There are scant signs of inflation and wages for American workers remain stubbornly low despite "widespread" labor shortages, according to a US Federal Reserve survey published Wednesday.
Growth in the world's largest economy also continued nationwide between September and early October at a pace "split between modest and moderate" while temporary disruptions from Hurricanes Harvey and Irma persisted, according to the periodic Fed survey known as the Beige Book.
The Fed survey, which summarized anecdotal reports from business contacts on economic conditions across all 12 Federal Reserve districts, portrayed a continuing conundrum for central bankers.
Steadfast economic growth and job creation are failing to stir pay raises and inflation -- circumstances which cast doubt on the pace of the central bank's interest rate tightening.
"Many districts noted that employers were having difficulty finding qualified workers," the report said. "Despite widespread labor tightness, the majority of districts noted only modest to moderate wage pressures."
Fed members are sharply divided over the dangers of inflation and a vocal minority argue the central bank should hold off raising interest rates and allow job creation to continue until signs of inflation occur.
The Fed's preferred inflation measure, the Personal Consumption Expenditures price index, fell to 1.3 percent in August, when volatile food and fuel prices are excluded, and has remained below the Fed's two percent target for more than five years.

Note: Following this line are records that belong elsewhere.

(* ===== verification/Utf8.v ===== *)
(** UTF-8 as the standard library of Rust has it ([str::from_utf8],
    [char::from_u32], [char::encode_utf8], [str::chars]). *)

From S2P Require Import Prelude.

Definition is_cont (b : Z) : bool := (128 <=? b) && (b <=? 191).
Definition between (lo x hi : Z) : bool := (lo <=? x) && (x <=? hi).

(** [char::from_u32]: the Unicode scalar values. *)
Definition is_scalar (c : Z) : bool := between 0 c 0xD7FF || between 0xE000 c 0x10FFFF.
Definition char_from_u32 (c : Z) : option Z := if is_scalar c then Some c else None.

(** [char::encode_utf8]. *)
Definition encode_utf8 (c : Z) : bytes :=
  if c <? 0x80 then [c]
  else if c <? 0x800 then [0xC0 + c / 64; 0x80 + c mod 64]
  else if c <? 0x10000 then [0xE0 + c / 4096; 0x80 + c / 64 mod 64; 0x80 + c mod 64]
  else [0xF0 + c / 262144; 0x80 + c / 4096 mod 64; 0x80 + c / 64 mod 64; 0x80 + c mod 64].

(** The second byte allowed after a lead byte of a three- or four-byte
    sequence: no overlong forms, no surrogates, nothing past U+10FFFF. *)
Definition second3 (b0 b1 : Z) : bool :=
  if b0 =? 0xE0 then between 0xA0 b1 0xBF
  else if b0 =? 0xED then between 0x80 b1 0x9F
  else is_cont b1.
Definition second4 (b0 b1 : Z) : bool :=
  if b0 =? 0xF0 then between 0x90 b1 0xBF
  else if b0 =? 0xF4 then between 0x80 b1 0x8F
  else is_cont b1.

(** [from_utf8]: the characters of a well-formed input. *)
Fixpoint utf8_decode (l : bytes) : option (list Z) :=
  match l with
  | [] => Some []
  | b0 :: l1 =>
      if between 0 b0 0x7F then let* cs := utf8_decode l1 in Some (b0 :: cs)
      else if between 0xC2 b0 0xDF then
        match l1 with
        | b1 :: l2 =>
            if is_cont b1 then
              let* cs := utf8_decode l2 in Some ((b0 - 0xC0) * 64 + (b1 - 0x80) :: cs)
            else None
        | _ => None
        end
      else if between 0xE0 b0 0xEF then
        match l1 with
        | b1 :: b2 :: l3 =>
            if second3 b0 b1 && is_cont b2 then
              let* cs := utf8_decode l3 in
              Some ((b0 - 0xE0) * 4096 + (b1 - 0x80) * 64 + (b2 - 0x80) :: cs)
            else None
        | _ => None
        end
      else if between 0xF0 b0 0xF4 then
        match l1 with
        | b1 :: b2 :: b3 :: l4 =>
            if second4 b0 b1 && is_cont b2 && is_cont b3 then
              let* cs := utf8_decode l4 in
              Some ((b0 - 0xF0) * 262144 + (b1 - 0x80) * 4096 + (b2 - 0x80) * 64 + (b3 - 0x80) :: cs)
            else None
        | _ => None
        end
      else None
  end.

Definition from_utf8_ok (l : bytes) : bool :=
  match utf8_decode l with Some _ => true | None => false end.

(** [s.chars().count()]. *)
Definition chars_count (l : bytes) : Z :=
  match utf8_decode l with Some cs => len cs | None => 0 end.

(** * Lemmas *)

(** Evaluate the range tests that lead to a branch of [utf8_decode]. *)
Ltac ranges :=
  unfold second3, second4, is_cont, between in *;
  repeat match goal with
  | |- context [if ?a <=? ?b then ?x else false] =>
      change (if a <=? b then x else false) with ((a <=? b) && x)
  | |- context [if (?a <=? ?b) && (?c <=? ?d) then _ else _] =>
      first [ replace ((a <=? b) && (c <=? d)) with true
                by (symmetry; apply andb_true_iff; rewrite !Z.leb_le; dlia)
            | replace ((a <=? b) && (c <=? d)) with false
                by (symmetry; apply andb_false_iff; rewrite !Z.leb_gt; dlia) ]; cbn [andb]
  | |- context [?a =? ?b] => destruct (Z.eqb_spec a b)
  | |- context [?a <=? ?b] =>
      replace (a <=? b) with true by (symmetry; apply Z.leb_le; dlia); cbn [andb]
  end.

Lemma is_scalar_spec c : is_scalar c = true <-> 0 <= c <= 0xD7FF \/ 0xE000 <= c <= 0x10FFFF.
Proof. unfold is_scalar, between. rewrite orb_true_iff, !andb_true_iff, !Z.leb_le. lia. Qed.

Lemma utf8_decode_encode c l :
  is_scalar c = true -> utf8_decode (encode_utf8 c ++ l) = let* cs := utf8_decode l in Some (c :: cs).
Proof.
  intros Hc. apply is_scalar_spec in Hc. unfold encode_utf8.
  destruct (Z.ltb_spec c 0x80); [|destruct (Z.ltb_spec c 0x800); [|destruct (Z.ltb_spec c 0x10000)]];
    cbn [app utf8_decode].
  - ranges. done.
  - ranges. destruct (utf8_decode l); [|done]. do 2 f_equal. dlia.
  - ranges; try dlia; (destruct (utf8_decode l); [|done]); do 2 f_equal; dlia.
  - ranges; try dlia; (destruct (utf8_decode l); [|done]); do 2 f_equal; dlia.
Qed.

(** Decoding is compositional on well-formed prefixes. *)
Lemma utf8_decode_app a b cs :
  utf8_decode a = Some cs -> utf8_decode (a ++ b) = let* ds := utf8_decode b in Some (cs ++ ds).
Proof.
  remember (length a) as n eqn:Hn. assert (Hle : (length a <= n)%nat) by lia. clear Hn.
  revert a cs Hle. induction n as [|n IH]; intros a cs Hle H.
  { destruct a; [|simpl in Hle; lia]. simpl in *. injection H as <-. by destruct (utf8_decode b). }
  destruct a as [|b0 a]; [simpl in *; injection H as <-; by destruct (utf8_decode b)|].
  simpl in Hle. cbn [app utf8_decode] in *.
  repeat match type of H with
    | context [if ?c then _ else _] => lazymatch type of c with bool => destruct c end
    | context [match ?l with [] => _ | _ :: _ => _ end] => destruct l; try done; cbn [app] in *
  end; try done;
  match type of H with context [utf8_decode ?l] => destruct (utf8_decode l) as [ds|] eqn:E; [|done] end;
  injection H as <-; rewrite (IH _ ds) by (done || (simpl in *; lia)); by destruct (utf8_decode b).
Qed.

Lemma from_utf8_ok_app a b : from_utf8_ok a = true -> from_utf8_ok (a ++ b) = from_utf8_ok b.
Proof.
  unfold from_utf8_ok. destruct (utf8_decode a) as [cs|] eqn:E; [|done]. intros _.
  rewrite (utf8_decode_app a b cs E). by destruct (utf8_decode b).
Qed.

Lemma from_utf8_ok_encode c : is_scalar c = true -> from_utf8_ok (encode_utf8 c) = true.
Proof.
  intros H. unfold from_utf8_ok. pose proof (utf8_decode_encode c [] H) as E.
  rewrite app_nil_r in E. by rewrite E.
Qed.

Lemma from_utf8_ok_ascii l : Forall (fun b => 0 <= b < 128) l -> from_utf8_ok l = true.
Proof.
  unfold from_utf8_ok. intros H.
  assert (utf8_decode l = Some l) as ->; [|done].
  induction H as [|b l Hb H IH]; [done|]. cbn [utf8_decode]. ranges. by rewrite IH.
Qed.

(** No byte of a well-formed string reaches 0xF5; in particular 0xFF never
    occurs, which makes it usable as a separator. *)
Lemma utf8_bytes_bound l : from_utf8_ok l = true -> Forall (fun b => 0 <= b <= 0xF4) l.
Proof.
  unfold from_utf8_ok. remember (length l) as n eqn:Hn.
  assert (Hle : (length l <= n)%nat) by lia. clear Hn.
  revert l Hle. induction n as [|n IH]; intros l Hle H;
    (destruct l as [|b0 l]; [constructor|]); simpl in Hle; [lia|].
  cbn [utf8_decode] in H.
  assert (Hrec : forall k, (length k <= n)%nat ->
    match (match utf8_decode k with Some _ => true | None => false end) with
    | true => Forall (fun b => 0 <= b <= 0xF4) k | false => True end).
  { intros k Hk. destruct (utf8_decode k) eqn:E; [|done]. apply IH; [done|by rewrite E]. }
  repeat match type of H with
    | context [if ?c then _ else _] =>
        lazymatch type of c with bool => let E := fresh "E" in destruct c eqn:E end
    | context [match ?l with [] => _ | _ :: _ => _ end] => destruct l; try done
  end; try done;
  match type of H with context [utf8_decode ?k] =>
    specialize (Hrec k ltac:(simpl in *; lia)); destruct (utf8_decode k); [|done] end;
  unfold second3, second4, is_cont, between in *; bools;
  repeat match goal with
    | H : context [if ?c then _ else _] |- _ => let E := fresh "E" in destruct c eqn:E
  end; bools; repeat (apply Forall_cons; [lia|]); done.
Qed.

(** Characters survive the encoder and the decoder. *)
Lemma utf8_roundtrip (cs : list Z) :
  Forall (fun c => is_scalar c = true) cs ->
  utf8_decode (concat (map encode_utf8 cs)) = Some cs.
Proof.
  induction 1 as [|c cs Hc H IH]; [done|]. simpl. by rewrite utf8_decode_encode, IH.
Qed.

(** Cutting a well-formed string before an ASCII byte leaves it well formed. *)
Lemma from_utf8_ok_prefix a c suf : 0 <= c < 128 -> from_utf8_ok (a ++ c :: suf) = true -> from_utf8_ok a = true.
Proof.
  intros Hc. unfold from_utf8_ok. remember (length a) as n eqn:Hn.
  assert (Hle : (length a <= n)%nat) by lia. clear Hn.
  assert (Hcont : is_cont c = false) by (unfold is_cont; apply andb_false_iff; left; apply Z.leb_gt; lia).
  assert (H3 : forall b, second3 b c = false).
  { intros b. unfold second3. case_match; [|case_match; [|done]]; apply andb_false_iff; left; apply Z.leb_gt; lia. }
  assert (H4 : forall b, second4 b c = false).
  { intros b. unfold second4. case_match; [|case_match; [|done]]; apply andb_false_iff; left; apply Z.leb_gt; lia. }
  revert a Hle. induction n as [|n IH]; intros a Hle H; (destruct a as [|b0 a]; [done|]); simpl in Hle; [lia|].
  assert (Hrec : forall k, (length k <= n)%nat ->
    match utf8_decode (k ++ c :: suf) with Some _ => true | None => false end = true ->
    exists cs, utf8_decode k = Some cs).
  { intros k Hk E. apply IH in E; [|done]. destruct (utf8_decode k); [by eexists|done]. }
  cbn [app utf8_decode] in *.
  destruct (between 0 b0 0x7F); [|destruct (between 0xC2 b0 0xDF); [|destruct (between 0xE0 b0 0xEF); [|
    destruct (between 0xF0 b0 0xF4); [|done]]]];
    repeat (match type of H with context [match ?l ++ _ with _ => _ end] => destruct l; cbn [app] in H end);
    repeat (match type of H with context [match ?l with [] => _ | _ :: _ => _ end] => destruct l; try discriminate H end);
    rewrite ?H3, ?H4, ?Hcont, ?andb_false_r in H; cbn [andb] in H; try done;
    repeat match type of H with context [if ?b then _ else _] =>
      lazymatch type of b with bool => destruct b end end; try done;
    match type of H with context [utf8_decode (?k ++ _)] => destruct (Hrec k) as [cs ->] end;
    try (simpl in *; lia); try done; by destruct (utf8_decode _).
Qed.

Other advanced economies report similar conditions, with Japanese and European central bank chiefs also describing more-or-less inflation-free growth in recent years.
Still, US policymakers as a group have said they expect price pressures to kick in soon and have forecast a final hike in 2013 and three more in 2018.
Those favoring rate hikes worry that raising rates too slowly could force the Fed to jack them up suddenly in the future, harming the economy -- or that too much cheap money could favor excessive risk-taking on financial markets, with Wall Street already at dizzying heights.
- Bonuses, over-time but no raises -
Acute labor shortages have cropped up in construction, which holds down home building, in transportation and in skilled manufacturing as well as health care and services industries, according to the report.
"These shortages were also restraining business growth," the survey said. "Firms in several districts reported that scarcity of labor, particularly related to construction, would be exacerbated by hurricane recovery efforts."
Despite employer demand in the Minneapolis region, according to the report, "job growth suffered from a lack of available workers."
A local reserve bank contact at a staffing agency said hiring was "robust."
"If I had 100 people, I could put them all to work," the contact said, according to the report.
While pay checks grew in some sectors, such as transportation and construction, employers were resorting to other means of attracting scarce workers.
"Growing use of sign-on bonuses, over-time and other non-wage efforts to attract and retain workers were also reported."
Elsewhere, there were some spotty signs of inflation. The New York Fed reported a contact had told the bank tickets for Broadway shows were now about 12 percent more expensive than in 2016.
In the Richmond Fed area, a food manufacturer worried about future prices for plastic wrap. And business contacts said jobs markets "strengthened and wage pressures broadened," while prices "rose moderately " -- in part due to the supply chain disruptions from the hurricanes.
In light of hawkish commentary from central bankers, market watchers continue to expect the Fed will stick to a planned course of interest rate hikes this year.
Following the release the October Beige Book, futures markets showed a slight rise on the probability of a rate hike at the Fed's December meeting, with the chances moving from 99.8 percent up to 91.7 percent.